Segment Start: Information provided
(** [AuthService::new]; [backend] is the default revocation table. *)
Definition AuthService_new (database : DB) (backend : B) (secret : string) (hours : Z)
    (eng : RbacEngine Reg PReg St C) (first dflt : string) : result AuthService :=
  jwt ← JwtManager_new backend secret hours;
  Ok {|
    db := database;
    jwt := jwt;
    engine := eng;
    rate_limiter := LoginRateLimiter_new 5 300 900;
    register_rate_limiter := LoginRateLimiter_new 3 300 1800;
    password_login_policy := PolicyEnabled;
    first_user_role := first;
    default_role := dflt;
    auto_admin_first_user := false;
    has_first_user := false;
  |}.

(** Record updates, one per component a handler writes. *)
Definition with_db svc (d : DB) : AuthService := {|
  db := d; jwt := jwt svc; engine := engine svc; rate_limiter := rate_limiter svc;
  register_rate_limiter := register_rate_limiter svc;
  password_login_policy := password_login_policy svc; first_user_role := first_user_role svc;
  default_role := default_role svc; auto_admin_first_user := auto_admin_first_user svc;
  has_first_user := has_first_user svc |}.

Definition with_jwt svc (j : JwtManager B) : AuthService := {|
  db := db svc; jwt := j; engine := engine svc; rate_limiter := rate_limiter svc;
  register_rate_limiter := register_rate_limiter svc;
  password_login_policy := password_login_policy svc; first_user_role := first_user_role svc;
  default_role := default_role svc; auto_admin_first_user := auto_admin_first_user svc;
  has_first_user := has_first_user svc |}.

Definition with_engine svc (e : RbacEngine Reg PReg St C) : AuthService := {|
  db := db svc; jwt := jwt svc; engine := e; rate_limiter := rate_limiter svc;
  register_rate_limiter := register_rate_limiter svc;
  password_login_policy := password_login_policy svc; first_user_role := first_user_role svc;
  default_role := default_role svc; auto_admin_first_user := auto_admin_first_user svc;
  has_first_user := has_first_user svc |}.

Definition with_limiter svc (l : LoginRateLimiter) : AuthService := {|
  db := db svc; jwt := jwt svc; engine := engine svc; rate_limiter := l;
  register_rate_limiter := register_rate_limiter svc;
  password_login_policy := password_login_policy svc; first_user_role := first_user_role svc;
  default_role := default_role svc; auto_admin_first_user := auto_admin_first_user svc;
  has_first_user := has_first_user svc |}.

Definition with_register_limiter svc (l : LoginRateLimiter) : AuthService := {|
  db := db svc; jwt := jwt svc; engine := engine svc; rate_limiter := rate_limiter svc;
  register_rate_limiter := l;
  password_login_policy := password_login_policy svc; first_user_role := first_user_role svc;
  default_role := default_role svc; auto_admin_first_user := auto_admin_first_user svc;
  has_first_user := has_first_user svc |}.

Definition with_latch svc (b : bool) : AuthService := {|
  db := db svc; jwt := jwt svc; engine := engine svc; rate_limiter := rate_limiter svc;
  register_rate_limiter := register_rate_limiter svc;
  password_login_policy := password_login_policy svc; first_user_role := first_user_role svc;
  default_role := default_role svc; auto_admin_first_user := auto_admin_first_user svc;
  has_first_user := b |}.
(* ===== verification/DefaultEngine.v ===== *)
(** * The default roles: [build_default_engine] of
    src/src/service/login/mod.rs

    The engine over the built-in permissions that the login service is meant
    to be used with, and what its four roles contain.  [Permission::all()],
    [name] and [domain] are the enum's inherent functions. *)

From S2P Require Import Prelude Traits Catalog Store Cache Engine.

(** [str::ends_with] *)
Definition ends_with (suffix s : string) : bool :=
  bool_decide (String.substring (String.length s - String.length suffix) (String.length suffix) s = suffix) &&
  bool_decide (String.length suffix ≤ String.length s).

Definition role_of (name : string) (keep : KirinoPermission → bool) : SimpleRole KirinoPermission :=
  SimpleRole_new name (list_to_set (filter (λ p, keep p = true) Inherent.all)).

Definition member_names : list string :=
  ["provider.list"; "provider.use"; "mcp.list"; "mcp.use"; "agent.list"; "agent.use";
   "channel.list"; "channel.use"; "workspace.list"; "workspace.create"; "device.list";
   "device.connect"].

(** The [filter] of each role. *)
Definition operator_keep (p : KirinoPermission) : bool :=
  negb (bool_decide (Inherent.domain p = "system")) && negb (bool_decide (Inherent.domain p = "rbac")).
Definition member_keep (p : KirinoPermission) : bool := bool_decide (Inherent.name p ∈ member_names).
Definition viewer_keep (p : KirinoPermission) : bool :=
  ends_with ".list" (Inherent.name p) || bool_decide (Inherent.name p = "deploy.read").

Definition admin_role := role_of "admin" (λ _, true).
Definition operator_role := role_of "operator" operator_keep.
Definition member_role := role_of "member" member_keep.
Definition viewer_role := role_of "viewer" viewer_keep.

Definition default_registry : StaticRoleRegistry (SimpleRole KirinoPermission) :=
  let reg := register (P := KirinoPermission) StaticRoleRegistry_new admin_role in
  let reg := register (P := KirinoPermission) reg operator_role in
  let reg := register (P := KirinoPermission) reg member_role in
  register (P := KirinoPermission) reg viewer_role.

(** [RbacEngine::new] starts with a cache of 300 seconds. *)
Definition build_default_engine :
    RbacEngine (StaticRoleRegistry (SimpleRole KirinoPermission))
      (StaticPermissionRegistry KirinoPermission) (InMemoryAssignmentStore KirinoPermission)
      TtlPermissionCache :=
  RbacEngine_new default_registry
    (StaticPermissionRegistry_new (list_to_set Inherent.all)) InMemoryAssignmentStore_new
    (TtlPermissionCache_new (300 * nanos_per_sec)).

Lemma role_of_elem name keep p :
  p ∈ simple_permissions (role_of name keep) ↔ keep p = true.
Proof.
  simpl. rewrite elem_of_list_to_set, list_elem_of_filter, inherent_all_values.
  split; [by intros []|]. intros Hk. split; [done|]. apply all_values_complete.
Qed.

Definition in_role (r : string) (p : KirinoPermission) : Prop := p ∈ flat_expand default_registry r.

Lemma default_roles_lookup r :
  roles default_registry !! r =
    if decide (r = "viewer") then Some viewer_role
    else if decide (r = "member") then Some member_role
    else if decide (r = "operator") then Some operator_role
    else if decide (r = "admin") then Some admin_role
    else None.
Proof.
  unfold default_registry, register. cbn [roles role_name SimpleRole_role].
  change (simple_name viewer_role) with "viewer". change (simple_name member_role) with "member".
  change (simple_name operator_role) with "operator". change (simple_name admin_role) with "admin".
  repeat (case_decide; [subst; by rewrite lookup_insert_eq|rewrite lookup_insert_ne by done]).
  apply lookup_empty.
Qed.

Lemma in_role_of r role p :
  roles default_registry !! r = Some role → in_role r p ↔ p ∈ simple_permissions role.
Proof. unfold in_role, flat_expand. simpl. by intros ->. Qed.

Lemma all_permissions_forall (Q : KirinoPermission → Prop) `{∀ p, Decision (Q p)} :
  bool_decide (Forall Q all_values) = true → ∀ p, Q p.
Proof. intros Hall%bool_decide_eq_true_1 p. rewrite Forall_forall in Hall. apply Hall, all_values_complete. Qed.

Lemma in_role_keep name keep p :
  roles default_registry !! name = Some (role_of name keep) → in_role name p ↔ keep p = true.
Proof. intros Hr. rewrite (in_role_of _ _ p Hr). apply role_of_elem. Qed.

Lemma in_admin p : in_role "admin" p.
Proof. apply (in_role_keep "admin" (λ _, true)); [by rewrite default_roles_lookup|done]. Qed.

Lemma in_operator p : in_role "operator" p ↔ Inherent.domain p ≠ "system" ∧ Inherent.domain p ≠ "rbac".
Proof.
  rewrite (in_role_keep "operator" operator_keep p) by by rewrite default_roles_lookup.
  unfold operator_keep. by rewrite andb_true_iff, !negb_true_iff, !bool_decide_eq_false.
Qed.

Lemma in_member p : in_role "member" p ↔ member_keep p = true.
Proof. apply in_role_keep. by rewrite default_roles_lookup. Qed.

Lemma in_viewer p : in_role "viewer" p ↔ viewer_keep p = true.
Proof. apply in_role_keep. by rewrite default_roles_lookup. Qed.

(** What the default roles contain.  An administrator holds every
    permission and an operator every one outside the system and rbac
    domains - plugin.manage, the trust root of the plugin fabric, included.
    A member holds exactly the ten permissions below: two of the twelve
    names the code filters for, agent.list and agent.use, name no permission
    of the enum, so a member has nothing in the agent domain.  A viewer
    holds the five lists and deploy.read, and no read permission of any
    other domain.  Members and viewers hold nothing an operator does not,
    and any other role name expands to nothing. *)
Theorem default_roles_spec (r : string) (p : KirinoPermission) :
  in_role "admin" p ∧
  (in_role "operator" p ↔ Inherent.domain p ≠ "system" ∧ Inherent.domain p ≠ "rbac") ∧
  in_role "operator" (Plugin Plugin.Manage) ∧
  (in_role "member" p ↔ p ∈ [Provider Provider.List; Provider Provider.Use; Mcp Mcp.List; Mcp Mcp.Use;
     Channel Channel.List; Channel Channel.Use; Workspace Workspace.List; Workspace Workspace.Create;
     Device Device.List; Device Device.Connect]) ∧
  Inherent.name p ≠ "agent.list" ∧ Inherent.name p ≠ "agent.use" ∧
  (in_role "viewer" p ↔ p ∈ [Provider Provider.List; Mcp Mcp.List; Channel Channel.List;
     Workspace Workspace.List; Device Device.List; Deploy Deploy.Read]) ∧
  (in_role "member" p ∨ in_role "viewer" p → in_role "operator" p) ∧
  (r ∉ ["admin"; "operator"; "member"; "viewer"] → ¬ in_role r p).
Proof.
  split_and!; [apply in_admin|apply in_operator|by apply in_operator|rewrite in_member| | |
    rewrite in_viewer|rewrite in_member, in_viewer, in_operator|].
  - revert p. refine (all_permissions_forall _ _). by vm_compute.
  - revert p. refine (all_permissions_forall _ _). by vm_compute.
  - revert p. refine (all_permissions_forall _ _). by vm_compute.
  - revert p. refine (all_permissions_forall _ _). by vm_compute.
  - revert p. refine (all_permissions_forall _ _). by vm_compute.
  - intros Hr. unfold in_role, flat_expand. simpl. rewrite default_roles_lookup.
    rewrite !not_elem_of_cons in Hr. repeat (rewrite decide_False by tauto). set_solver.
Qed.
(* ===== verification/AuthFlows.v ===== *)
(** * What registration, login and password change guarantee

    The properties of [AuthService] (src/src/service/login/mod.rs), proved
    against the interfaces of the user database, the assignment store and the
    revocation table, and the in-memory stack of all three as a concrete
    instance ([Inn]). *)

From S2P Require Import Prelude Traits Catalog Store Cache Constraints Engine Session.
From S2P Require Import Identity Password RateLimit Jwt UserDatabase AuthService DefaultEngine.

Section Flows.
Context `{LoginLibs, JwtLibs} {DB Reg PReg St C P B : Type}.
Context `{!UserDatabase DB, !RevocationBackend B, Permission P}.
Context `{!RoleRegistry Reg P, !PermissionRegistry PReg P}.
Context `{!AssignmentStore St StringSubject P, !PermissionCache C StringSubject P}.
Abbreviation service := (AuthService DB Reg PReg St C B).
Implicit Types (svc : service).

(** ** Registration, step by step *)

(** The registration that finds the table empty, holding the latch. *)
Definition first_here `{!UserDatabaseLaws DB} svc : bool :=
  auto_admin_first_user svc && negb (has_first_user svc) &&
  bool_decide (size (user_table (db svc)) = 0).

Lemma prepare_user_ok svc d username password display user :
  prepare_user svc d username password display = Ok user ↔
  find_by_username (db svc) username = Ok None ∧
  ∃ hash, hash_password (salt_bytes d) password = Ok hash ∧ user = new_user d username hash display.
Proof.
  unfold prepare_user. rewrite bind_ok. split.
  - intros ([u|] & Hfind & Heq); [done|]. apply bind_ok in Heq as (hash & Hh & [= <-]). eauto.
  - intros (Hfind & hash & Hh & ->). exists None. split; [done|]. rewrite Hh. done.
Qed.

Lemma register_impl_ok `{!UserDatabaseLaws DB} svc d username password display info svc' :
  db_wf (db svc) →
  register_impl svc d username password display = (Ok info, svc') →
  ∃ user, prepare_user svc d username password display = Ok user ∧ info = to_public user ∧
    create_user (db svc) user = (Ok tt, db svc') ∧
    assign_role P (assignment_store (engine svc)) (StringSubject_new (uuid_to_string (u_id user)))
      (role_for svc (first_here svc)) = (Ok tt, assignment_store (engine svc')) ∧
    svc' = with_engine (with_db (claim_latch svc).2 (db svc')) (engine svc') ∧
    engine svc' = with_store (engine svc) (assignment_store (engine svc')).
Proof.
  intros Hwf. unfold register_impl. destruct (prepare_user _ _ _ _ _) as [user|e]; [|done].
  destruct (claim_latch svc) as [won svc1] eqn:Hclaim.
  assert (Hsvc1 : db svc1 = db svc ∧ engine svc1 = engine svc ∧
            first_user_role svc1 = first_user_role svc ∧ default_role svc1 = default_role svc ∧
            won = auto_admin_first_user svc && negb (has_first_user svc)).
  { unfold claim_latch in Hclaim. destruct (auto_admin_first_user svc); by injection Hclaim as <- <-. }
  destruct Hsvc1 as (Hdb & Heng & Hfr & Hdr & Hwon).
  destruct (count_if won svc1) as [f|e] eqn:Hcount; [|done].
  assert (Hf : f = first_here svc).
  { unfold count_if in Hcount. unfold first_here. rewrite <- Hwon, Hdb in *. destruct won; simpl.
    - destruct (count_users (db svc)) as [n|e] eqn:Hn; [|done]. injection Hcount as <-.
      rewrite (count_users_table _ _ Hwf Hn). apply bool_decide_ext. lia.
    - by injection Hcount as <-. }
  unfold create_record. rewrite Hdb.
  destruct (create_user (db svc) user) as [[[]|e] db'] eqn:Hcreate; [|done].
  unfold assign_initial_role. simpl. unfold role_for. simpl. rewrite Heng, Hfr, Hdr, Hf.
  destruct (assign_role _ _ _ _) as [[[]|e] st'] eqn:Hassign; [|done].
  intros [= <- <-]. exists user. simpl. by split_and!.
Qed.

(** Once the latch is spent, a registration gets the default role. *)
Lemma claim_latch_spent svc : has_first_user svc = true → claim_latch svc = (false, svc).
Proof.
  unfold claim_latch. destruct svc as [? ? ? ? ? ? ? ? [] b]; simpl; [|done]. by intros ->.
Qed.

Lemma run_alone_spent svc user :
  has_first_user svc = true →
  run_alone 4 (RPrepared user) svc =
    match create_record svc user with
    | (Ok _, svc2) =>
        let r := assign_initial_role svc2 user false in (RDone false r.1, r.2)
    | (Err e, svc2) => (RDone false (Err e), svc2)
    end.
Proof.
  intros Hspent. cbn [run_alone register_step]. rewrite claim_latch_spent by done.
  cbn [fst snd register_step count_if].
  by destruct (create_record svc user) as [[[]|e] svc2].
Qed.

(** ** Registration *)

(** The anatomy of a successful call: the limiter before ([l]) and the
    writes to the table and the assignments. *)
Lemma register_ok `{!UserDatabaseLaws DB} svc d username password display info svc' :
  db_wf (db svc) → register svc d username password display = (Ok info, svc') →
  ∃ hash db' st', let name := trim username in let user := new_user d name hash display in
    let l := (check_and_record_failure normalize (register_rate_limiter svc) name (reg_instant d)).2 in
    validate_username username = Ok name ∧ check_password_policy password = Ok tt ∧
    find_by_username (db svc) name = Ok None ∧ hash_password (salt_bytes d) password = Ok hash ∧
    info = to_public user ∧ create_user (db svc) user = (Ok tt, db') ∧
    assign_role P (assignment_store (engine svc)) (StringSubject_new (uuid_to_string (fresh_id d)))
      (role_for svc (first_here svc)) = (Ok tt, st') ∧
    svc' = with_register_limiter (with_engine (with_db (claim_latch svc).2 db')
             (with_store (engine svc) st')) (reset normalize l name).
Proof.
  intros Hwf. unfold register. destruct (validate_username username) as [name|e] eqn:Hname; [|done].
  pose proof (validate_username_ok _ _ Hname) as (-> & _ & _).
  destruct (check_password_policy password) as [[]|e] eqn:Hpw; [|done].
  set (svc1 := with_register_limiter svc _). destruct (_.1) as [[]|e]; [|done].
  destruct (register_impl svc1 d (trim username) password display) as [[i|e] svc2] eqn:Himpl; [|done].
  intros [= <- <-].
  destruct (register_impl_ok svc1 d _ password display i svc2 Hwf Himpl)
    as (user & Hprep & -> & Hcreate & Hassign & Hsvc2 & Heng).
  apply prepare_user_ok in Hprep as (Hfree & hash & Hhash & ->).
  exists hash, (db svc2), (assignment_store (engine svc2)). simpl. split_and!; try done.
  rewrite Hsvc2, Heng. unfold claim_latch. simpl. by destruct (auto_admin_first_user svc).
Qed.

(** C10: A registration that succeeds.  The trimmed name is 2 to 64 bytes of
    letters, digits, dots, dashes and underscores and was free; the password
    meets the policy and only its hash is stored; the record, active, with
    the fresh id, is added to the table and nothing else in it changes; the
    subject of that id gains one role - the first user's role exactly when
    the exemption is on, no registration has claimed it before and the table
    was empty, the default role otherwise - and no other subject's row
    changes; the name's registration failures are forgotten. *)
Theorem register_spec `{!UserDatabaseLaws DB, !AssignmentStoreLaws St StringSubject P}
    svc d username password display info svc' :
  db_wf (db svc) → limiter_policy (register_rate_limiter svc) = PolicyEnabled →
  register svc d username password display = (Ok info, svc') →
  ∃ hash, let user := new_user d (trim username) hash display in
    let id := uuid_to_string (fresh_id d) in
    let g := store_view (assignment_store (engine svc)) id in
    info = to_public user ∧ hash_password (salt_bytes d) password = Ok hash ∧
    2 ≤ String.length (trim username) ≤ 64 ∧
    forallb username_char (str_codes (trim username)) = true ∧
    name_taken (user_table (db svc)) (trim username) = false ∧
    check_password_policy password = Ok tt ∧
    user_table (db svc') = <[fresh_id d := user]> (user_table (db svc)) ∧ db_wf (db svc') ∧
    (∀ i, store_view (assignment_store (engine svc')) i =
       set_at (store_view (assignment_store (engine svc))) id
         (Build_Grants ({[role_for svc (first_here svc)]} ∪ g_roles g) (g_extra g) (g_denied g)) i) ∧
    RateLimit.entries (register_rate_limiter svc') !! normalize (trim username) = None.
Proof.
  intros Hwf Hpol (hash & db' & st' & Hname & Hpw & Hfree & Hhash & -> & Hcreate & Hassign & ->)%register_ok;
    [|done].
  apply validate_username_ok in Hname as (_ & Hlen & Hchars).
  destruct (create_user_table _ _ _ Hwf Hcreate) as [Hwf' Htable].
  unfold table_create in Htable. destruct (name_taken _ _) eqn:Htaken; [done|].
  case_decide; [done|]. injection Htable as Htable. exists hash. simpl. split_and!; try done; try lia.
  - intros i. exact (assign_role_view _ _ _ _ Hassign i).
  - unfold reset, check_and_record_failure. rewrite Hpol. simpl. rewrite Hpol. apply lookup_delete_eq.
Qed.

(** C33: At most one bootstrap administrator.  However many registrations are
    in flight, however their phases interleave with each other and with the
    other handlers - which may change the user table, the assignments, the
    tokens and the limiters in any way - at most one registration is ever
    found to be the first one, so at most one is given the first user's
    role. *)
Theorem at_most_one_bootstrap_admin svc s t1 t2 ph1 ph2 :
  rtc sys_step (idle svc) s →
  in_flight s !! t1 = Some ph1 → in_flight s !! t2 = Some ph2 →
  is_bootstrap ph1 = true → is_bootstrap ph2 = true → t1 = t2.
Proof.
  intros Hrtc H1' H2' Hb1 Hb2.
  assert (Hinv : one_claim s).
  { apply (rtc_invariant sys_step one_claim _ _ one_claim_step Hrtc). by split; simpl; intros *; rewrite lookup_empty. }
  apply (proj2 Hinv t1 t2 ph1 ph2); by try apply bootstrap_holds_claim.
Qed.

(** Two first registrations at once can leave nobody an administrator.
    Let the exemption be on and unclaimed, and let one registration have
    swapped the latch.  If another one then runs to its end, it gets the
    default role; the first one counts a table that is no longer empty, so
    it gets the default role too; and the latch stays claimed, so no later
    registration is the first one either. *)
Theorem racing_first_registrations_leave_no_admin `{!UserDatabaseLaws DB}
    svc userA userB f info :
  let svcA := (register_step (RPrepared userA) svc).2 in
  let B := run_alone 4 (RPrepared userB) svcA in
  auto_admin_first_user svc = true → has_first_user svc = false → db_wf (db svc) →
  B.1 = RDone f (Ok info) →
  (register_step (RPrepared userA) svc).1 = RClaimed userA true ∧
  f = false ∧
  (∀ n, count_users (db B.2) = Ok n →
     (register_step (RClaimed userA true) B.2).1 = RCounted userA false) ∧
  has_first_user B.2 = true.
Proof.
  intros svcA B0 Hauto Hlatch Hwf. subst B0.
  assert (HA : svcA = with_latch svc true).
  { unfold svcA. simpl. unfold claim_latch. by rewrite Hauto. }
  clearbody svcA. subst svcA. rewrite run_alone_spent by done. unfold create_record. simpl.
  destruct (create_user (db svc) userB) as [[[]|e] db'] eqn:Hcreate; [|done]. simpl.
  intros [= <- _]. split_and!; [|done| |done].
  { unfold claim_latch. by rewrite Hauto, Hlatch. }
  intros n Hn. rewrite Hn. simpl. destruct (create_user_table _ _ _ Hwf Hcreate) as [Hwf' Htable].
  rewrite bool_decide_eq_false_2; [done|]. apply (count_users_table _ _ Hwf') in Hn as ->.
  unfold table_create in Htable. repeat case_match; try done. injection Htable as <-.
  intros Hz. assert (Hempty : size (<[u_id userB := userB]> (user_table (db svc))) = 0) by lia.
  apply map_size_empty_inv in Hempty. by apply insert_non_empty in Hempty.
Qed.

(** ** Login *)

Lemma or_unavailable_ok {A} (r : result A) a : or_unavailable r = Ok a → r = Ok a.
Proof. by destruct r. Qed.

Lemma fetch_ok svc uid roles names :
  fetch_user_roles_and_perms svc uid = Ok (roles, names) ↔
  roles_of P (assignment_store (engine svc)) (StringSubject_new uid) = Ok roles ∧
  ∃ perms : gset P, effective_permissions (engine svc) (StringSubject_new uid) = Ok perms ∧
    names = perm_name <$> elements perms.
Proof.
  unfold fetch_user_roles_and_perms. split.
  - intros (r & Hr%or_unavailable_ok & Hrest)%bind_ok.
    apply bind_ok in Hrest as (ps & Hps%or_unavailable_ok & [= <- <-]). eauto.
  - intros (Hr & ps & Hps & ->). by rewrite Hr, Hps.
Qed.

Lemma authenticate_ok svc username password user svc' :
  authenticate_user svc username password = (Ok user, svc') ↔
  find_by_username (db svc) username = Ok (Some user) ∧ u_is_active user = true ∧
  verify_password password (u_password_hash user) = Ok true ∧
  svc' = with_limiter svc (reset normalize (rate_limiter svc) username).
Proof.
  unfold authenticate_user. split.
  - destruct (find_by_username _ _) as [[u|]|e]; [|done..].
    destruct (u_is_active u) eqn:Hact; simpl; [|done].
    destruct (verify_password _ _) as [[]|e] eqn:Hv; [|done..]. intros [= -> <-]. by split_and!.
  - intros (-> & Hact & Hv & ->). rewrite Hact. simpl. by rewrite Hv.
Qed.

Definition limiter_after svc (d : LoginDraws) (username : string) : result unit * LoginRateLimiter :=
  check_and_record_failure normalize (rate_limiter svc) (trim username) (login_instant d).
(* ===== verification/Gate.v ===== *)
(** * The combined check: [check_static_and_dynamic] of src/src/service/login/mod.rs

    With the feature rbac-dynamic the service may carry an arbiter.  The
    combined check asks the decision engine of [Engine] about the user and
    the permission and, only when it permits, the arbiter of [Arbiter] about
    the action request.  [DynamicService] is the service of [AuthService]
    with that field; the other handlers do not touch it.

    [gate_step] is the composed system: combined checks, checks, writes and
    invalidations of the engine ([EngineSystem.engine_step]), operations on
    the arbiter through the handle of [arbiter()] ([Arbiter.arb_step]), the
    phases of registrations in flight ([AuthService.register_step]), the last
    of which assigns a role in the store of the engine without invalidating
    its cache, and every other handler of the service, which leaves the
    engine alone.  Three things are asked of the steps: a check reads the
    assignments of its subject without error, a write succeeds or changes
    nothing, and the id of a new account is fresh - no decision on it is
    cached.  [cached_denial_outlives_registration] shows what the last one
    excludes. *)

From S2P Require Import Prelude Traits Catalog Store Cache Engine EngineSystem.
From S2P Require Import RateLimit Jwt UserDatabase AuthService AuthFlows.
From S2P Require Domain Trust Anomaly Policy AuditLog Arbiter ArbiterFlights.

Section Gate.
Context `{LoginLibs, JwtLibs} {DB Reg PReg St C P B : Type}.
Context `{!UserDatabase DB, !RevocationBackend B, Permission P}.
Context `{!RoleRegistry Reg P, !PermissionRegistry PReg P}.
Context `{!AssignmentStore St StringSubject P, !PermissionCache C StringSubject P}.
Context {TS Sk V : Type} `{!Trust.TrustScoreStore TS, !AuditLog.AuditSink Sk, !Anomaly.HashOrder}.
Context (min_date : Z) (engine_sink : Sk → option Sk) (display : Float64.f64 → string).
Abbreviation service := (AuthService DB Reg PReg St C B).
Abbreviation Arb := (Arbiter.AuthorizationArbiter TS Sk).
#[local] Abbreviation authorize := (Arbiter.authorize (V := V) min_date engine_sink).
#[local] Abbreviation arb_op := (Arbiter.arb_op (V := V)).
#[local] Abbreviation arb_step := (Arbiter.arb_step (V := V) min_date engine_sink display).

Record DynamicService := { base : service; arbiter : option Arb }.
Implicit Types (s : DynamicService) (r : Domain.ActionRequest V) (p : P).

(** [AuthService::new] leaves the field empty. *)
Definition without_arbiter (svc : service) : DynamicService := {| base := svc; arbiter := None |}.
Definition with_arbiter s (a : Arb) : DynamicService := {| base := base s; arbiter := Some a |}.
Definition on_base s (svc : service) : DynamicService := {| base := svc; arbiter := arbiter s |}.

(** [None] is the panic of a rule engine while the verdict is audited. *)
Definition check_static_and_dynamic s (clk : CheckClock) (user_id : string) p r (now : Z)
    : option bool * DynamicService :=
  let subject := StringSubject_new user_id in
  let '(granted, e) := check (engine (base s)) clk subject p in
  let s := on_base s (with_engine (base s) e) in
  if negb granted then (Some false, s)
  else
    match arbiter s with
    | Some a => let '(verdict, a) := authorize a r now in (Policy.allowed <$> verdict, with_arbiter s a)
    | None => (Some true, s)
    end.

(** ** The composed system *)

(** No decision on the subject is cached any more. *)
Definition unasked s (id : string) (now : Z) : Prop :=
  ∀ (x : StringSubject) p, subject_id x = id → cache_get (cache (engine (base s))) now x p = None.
Segment End: Information provided
_Task to complete_. A single number is the whole answer: how many lines in the listing contain "Theorem"?

_Written response_. 4